O aplicativo oferece um caderno de campo digital para o agricultor planejar e organizar as atividades da propriedade, atendendo a Lei da Rastreabilidade, legislação que prevê a identificação de informações sobre a origem e rotas que o vegetal passou até chegar ao consumidor. É uma forma do cliente ter transparência sobre o produto que chega ao prato. Do lado do produtor, permite acessar mercados mais exigentes e otimizar processos no campo. 

“O aplicativo nos ajudou a abrir novos mercados porque conseguimos a rastreabilidade e emprestar as etiquetas para os produtos. Alguns clientes e supermercados já exigem isso e graças ao aplicativo temos a possibilidade de fornecer para os clientes”, diz o agricultor Lutierre Santos, de 32 anos, que faz uso do aplicativo. Durante a pandemia, a cooperativa de agricultores familiares abriu mercado para um hospital gaúcho, graças à ferramenta de rastreabilidade.

Cooperativa aderiu aplicativo para otimizar processos e abrir novos mercados. Foto por Allan Fernandes/ Comunicação Coomafitt

No aplicativo o produtor também tem previsão do clima georreferenciada, gestão da propriedade, interação com o técnico e pode integrar estações meteorológicas para melhores decisões de manejo. Lutierre vai para o segundo ano usando a ferramenta e conta que a adaptação foi tranquila devido a interface intuitiva. A internet não é um empecilho porque mesmo sem conexão no campo é possível colocar as informações no aplicativo e sincronizar os dados quando o aplicativo é aberto novamente com internet em casa.

O trabalhador rural diz que as funcionalidades do aplicativo o ajudam a planejar a safra do ano seguinte a partir das informações geradas pela organização do caderno de campo, estimativa de produção e gastos. “A assessoria pelo aplicativo é bem importante e durante a pandemia facilita o contato. Tu envia a dúvida ou uma foto da doença e o técnico te assessora pelo próprio aplicativo. Fica bem mais prático e fácil”, relata.

A presidente da Coomafitt, Michelli Jacoby, explica que 90% dos associados estão cadastrados no aplicativo e a entidade trabalha para ensinar os agricultores a usar a plataforma. “Os que têm maior dificuldade de adaptação são os que têm pouco estudo formal, são os que têm um pouco mais de trabalho para conhecer a ferrramenta”, conta.

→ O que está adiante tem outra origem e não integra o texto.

(* ===== verification/Ext2Alloc.v ===== *)
(** * ext2 block and inode allocation (fs/src/ext2/bitmap_alloc.rs)

    The bitmaps on the disk as functions from numbers to bits, the invariant
    of a mounted file system ([wf]: the disk carries the superblock and the
    descriptors that are in memory, the free counts are the numbers of clear
    bits, the metadata blocks lie apart), and the allocator against it. *)

From S2P Require Import Prelude BlockDev Vfs Ext2 Ext2Disk.

(** Bit [i] of a bitmap; what lies beyond counts as taken. *)
Definition bit (bm : list Z) (i : Z) : bool :=
  match zget bm (i `div` 8) with Some b => Z.testbit b (i `mod` 8) | None => true end.

(** The clear bits. *)
Definition nfree (bm : list Z) : Z := zlen (filter (λ i, bit bm i = false) (seqZ 0 (8 * zlen bm))).

Section bits.
Lemma land_shiftl_testbit b k : 0 ≤ k → (Z.land b (Z.shiftl 1 k) =? 0) = negb (Z.testbit b k).
Proof.
  intros Hk. destruct (Z.testbit b k) eqn:E; simpl.
  - apply Z.eqb_neq. intros E0. assert (Z.testbit (Z.land b (1 ≪ k)) k = true) as Ht.
    { rewrite Z.land_spec, E, Z.shiftl_spec, Z.sub_diag by done. done. }
    by rewrite E0, Z.bits_0 in Ht.
  - apply Z.eqb_eq. apply Z.bits_inj'. intros n Hn. rewrite Z.land_spec, Z.bits_0, Z.shiftl_spec by done.
    destruct (decide (n = k)) as [->|]; [by rewrite E|].
    destruct (decide (n < k)); [by rewrite (Z.testbit_neg_r _ (n - k)) by lia; rewrite andb_false_r|].
    rewrite (Z.bits_above_log2 1 (n - k)) by (simpl; lia). by rewrite andb_false_r.
Qed.

Lemma byte_free_bit_spec n : ∀ k byte, 0 ≤ k →
  match byte_free_bit n k byte with
  | Some j => k ≤ j < k + Z.of_nat n ∧ Z.testbit byte j = false ∧ ∀ i, k ≤ i < j → Z.testbit byte i = true
  | None => ∀ i, k ≤ i < k + Z.of_nat n → Z.testbit byte i = true
  end.
Proof.
  induction n as [|n IH]; intros k byte Hk; simpl; [intros; lia|].
  rewrite land_shiftl_testbit by done. destruct (Z.testbit byte k) eqn:E; simpl.
  - specialize (IH (k + 1) byte ltac:(lia)). destruct (byte_free_bit n (k + 1) byte).
    + destruct IH as (? & ? & Hlt). split_and!; [lia|lia|done|]. intros i Hi.
      destruct (decide (i = k)) as [->|]; [done|]. apply Hlt. lia.
    + intros i Hi. destruct (decide (i = k)) as [->|]; [done|]. apply IH. lia.
  - split_and!; [lia|lia|done|]. intros; lia.
Qed.
(* ===== verification/Ext2Sample.v ===== *)
(** * A small ext2 volume

    Sixteen blocks of 2 KiB on the in-memory disk: superblock in block 0,
    descriptors in block 1, bitmaps in 2 and 3, sixteen inodes in block 4, the
    root directory in block 5; blocks 6 to 15 and inodes 12 to 16 are free.
    The theorems on ext2 are applied to it. *)

From S2P Require Import Prelude BlockDev Vfs Ext2 Ext2Disk Ext2Alloc Ext2Dir.

Definition sample_sb : Superblock := mkSuperblock 16 16 10 5 0 1 16384 16 EXT2_MAGIC 128 11.
Definition sample_bg : BgDesc := mkBgDesc 2 3 4 10 5 1.

Definition sample_sb_bytes : list Z :=
  to_le 4 16 ++ to_le 4 16 ++ zrep 4 0 ++ to_le 4 10 ++ to_le 4 5 ++ to_le 4 0 ++ to_le 4 1 ++ zrep 4 0 ++
  to_le 4 16384 ++ zrep 4 0 ++ to_le 4 16 ++ zrep 12 0 ++ to_le 2 EXT2_MAGIC ++ zrep 26 0 ++ to_le 4 11 ++
  to_le 2 128 ++ zrep 422 0.

(** The root inode: a directory of one block. *)
Definition root_inode_bytes : list Z :=
  to_le 2 16877 ++ zrep 2 0 ++ to_le 4 2048 ++ zrep 18 0 ++ to_le 2 2 ++ to_le 4 4 ++ zrep 8 0 ++
  to_le 4 5 ++ zrep 84 0.

Definition root_dir_bytes : list Z :=
  encode_dent (mkDent 2 12 2 [46]) ++ zrep 3 0 ++ encode_dent (mkDent 2 2036 2 [46; 46]) ++ zrep 490 0.

Definition sample_disk : memdisk :=
  <[2 := sample_sb_bytes]>
  (<[4 := bg_bytes sample_bg ++ zrep 494 0]>
  (<[8 := 63 :: 0 :: zrep 510 255]> (<[9 := zrep 512 255]> (<[10 := zrep 512 255]> (<[11 := zrep 512 255]>
  (<[12 := 255 :: 7 :: zrep 510 255]> (<[13 := zrep 512 255]> (<[14 := zrep 512 255]> (<[15 := zrep 512 255]>
  (<[16 := zrep 128 0 ++ root_inode_bytes ++ zrep 256 0]>
  (<[20 := root_dir_bytes]> ∅))))))))))).

Definition sample_fs : ext2 memdisk := mkExt2 sample_disk sample_sb [sample_bg].

Lemma sample_mounts : ext2_mount sample_disk = Done (Some (Ext2DirINode 2, sample_fs)).
Proof. vm_compute. reflexivity. Qed.

Lemma sample_group g bg : zget (e_bgdt sample_fs) g = Some bg → g = 0 ∧ bg = sample_bg.
Proof.
  intros Hg. pose proof (zget_Some_range _ _ _ Hg) as Hr. change (zlen (e_bgdt sample_fs)) with 1 in Hr.
  assert (g = 0) as -> by lia. vm_compute in Hg. by injection Hg.
Qed.

Lemma sample_blk b :
  0 ≤ b < 16 → blk sample_fs b = read_fs_block sample_sb b sample_disk.
Proof.
  intros Hb. symmetry. apply (read_fs_block_spec sample_fs); [unfold geom; simpl; lia|].
  change (nblk sample_fs) with 16. done.
Qed.

Lemma sample_nfree k : k_cnt k sample_bg = nfree (blk sample_fs (k_map k sample_bg)).
Proof.
  rewrite sample_blk by (by destruct k).
  destruct k; [set (bm := 63 :: 0 :: zrep 2046 255)|set (bm := 255 :: 7 :: zrep 2046 255)];
    assert (read_fs_block sample_sb (k_map _ sample_bg) sample_disk = bm) as -> by (vm_compute; reflexivity);
    subst bm; rewrite !nfree_cons, nfree_ones by lia; vm_compute; reflexivity.
Qed.

Lemma sample_bytes : bytes_ok (disk sample_disk).
Proof.
  apply md_bytes_ok. unfold sample_disk.
  repeat (apply map_Forall_insert_2; [apply (bool_decide_unpack _); vm_compute; reflexivity|]).
  apply map_Forall_empty.
Qed.

Lemma sample_wf : wf sample_fs.
Proof.
  constructor.
  - vm_compute. split; discriminate.
  - apply sample_bytes.
  - vm_compute. reflexivity.
  - vm_compute. reflexivity.
  - change (nblk sample_fs) with 16. vm_compute. split_and!; [discriminate|discriminate|reflexivity].
  - repeat constructor; vm_compute; (reflexivity || discriminate).
  - split; [apply (bool_decide_unpack (NoDup (maps sample_fs))); vm_compute; reflexivity|].
    change (maps sample_fs) with [2; 3]. change (nblk sample_fs) with 16.
    unfold system. change (block_size (e_sb sample_fs)) with 2048. change (bgdt_block (e_sb sample_fs)) with 1.
    change ((zlen (e_bgdt sample_fs) * 32) `div` 2048) with 0.
    intros b [->|[->|[]%elem_of_nil]%elem_of_cons]%elem_of_cons; lia.
  - vm_compute. reflexivity.
  - intros g bg [-> ->]%sample_group. vm_compute. split_and!; (reflexivity || discriminate).
  - intros g bg k [-> ->]%sample_group. apply sample_nfree.
Qed.

Lemma sample_layout : layout_ok sample_fs.
Proof.
  constructor; [reflexivity|vm_compute; split; [reflexivity|discriminate]|].
  change (inodes_per_group (e_sb sample_fs)) with 16. change (group_bits sample_fs) with 16384.
  intros g i Hi. unfold taken. destruct (zget (e_bgdt sample_fs) g) as [bg|] eqn:Hg; [|done].
  apply sample_group in Hg as [-> ->]. rewrite sample_blk by done.
  assert (read_fs_block sample_sb (k_map Inodes sample_bg) sample_disk = [255; 7] ++ zrep 2046 255) as ->
    by (vm_compute; reflexivity).
  unfold bit. rewrite zget_app_r by (change (zlen [255; 7]) with 2; Z.to_euclidean_division_equations; lia).
  rewrite zget_zrep by (change (zlen [255; 7]) with 2; Z.to_euclidean_division_equations; lia).
  change 255 with (Z.ones 8). apply Z.ones_spec_low, Z.mod_pos_bound. lia.
Qed.

Lemma no_run_ext (f g : Z * Z → Prop) ps : (∀ p, p ∈ ps → f p ↔ g p) → no_run f ps → no_run g ps.
Proof.
  induction ps as [|x ps IH]; intros Hfg; [done|]. destruct ps as [|y ps]; [done|].
  intros [Hn Hr]. split; [|apply IH; set_solver]. rewrite <-!Hfg by set_solver. done.
Qed.

Lemma dir_ok_frame b d d1 dc l :
  dir_ok b d dc l → is_chain b d1 dc l → (∀ p, p ∈ dslots b l → raw d1 p = raw d p) → dir_ok b d1 dc l.
Proof.
  intros Hdo Hc Hr. constructor; [done| |apply (do_contig _ _ _ _ Hdo)|].
  - intros P p Q E Hz q Hq. rewrite Hr by (rewrite E; set_solver).
    eapply (do_zeros _ _ _ _ Hdo); [done| |done]. rewrite <-Hr; [done|rewrite E; set_solver].
  - intros Hn p Hp. rewrite Hr by done. apply (do_no_gap _ _ _ _ Hdo); [|done].
    eapply no_run_ext; [|done]. intros q Hq. unfold free_in. by rewrite Hr.
Qed.

(** Marking a free cluster leaves a directory as it is. *)
Lemma dir_ok_alloc b d d1 dc l c v :
  geo_ok b d → dir_ok b d dc l → fat b d c = FAT32_FREE → fat_set b c v d d1 →
  dir_ok b d1 dc l ∧ read_dir_entries b dc (Some d1) = read_dir_entries b dc (Some d).
Proof.
  intros Hg Hdo Hf Hs. pose proof (do_chain _ _ _ _ Hdo) as Hc.
  pose proof (is_chain_clusters _ _ _ _ Hg Hc) as Hl.
  pose proof (geo_count _ _ _ Hg (fs_count _ _ _ _ _ Hs)) as Hg1.
  assert (is_chain b d1 dc l) as Hc1.
  { eapply is_chain_frame; [done|]. intros x Hx. rewrite (fat_set_fat b c v d d1 x Hg Hs).
    - rewrite decide_False; [done|]. intros ->. by destruct (is_chain_ok _ _ _ _ _ Hc Hx).
    - eapply cluster_in_table; [done|by apply Hl]. }
  assert (∀ p, p ∈ dslots b l → raw d1 p = raw d p) as Hr.
  { intros p (Hp & _)%elem_of_dslots. apply raw_frame. destruct (fsecs_range b d l _ Hg Hl Hp).
    apply (fs_other _ _ _ _ _ Hs); lia. }
  split; [by eapply dir_ok_frame|].
  destruct (listing_total (raw d) (dslots b l) (mkScan [] [] None)) as (r & Er & _);
    [intros p Hp; by apply (zlen_raw b d l)|].
  rewrite (read_dir_listing b d dc l r), (read_dir_listing b d1 dc l r); try done.
  by rewrite (listing_frame (raw d) (raw d1)).
Qed.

O aplicativo foi desenvolvido pela startup gaúcha Elysios Agricultura Inteligente. Mário Brito, líder de desenvolvimento de parceiros da empresa, acredita que a pandemia acelerou o processo de digitalização dos agricultores, apesar dos desafios de conexão com o campo. 

“Hoje os smartphones estão mais acessíveis e o produtor vê o benefício de aderir às novas tecnologias. Por exemplo, com a pandemia muitos produtores aprenderam que podem utilizar o aplicativo da sua instituição financeira para tudo. E com o aplicativo Demetra o produtor pode ter a propriedade na palma da sua mão”, afirma.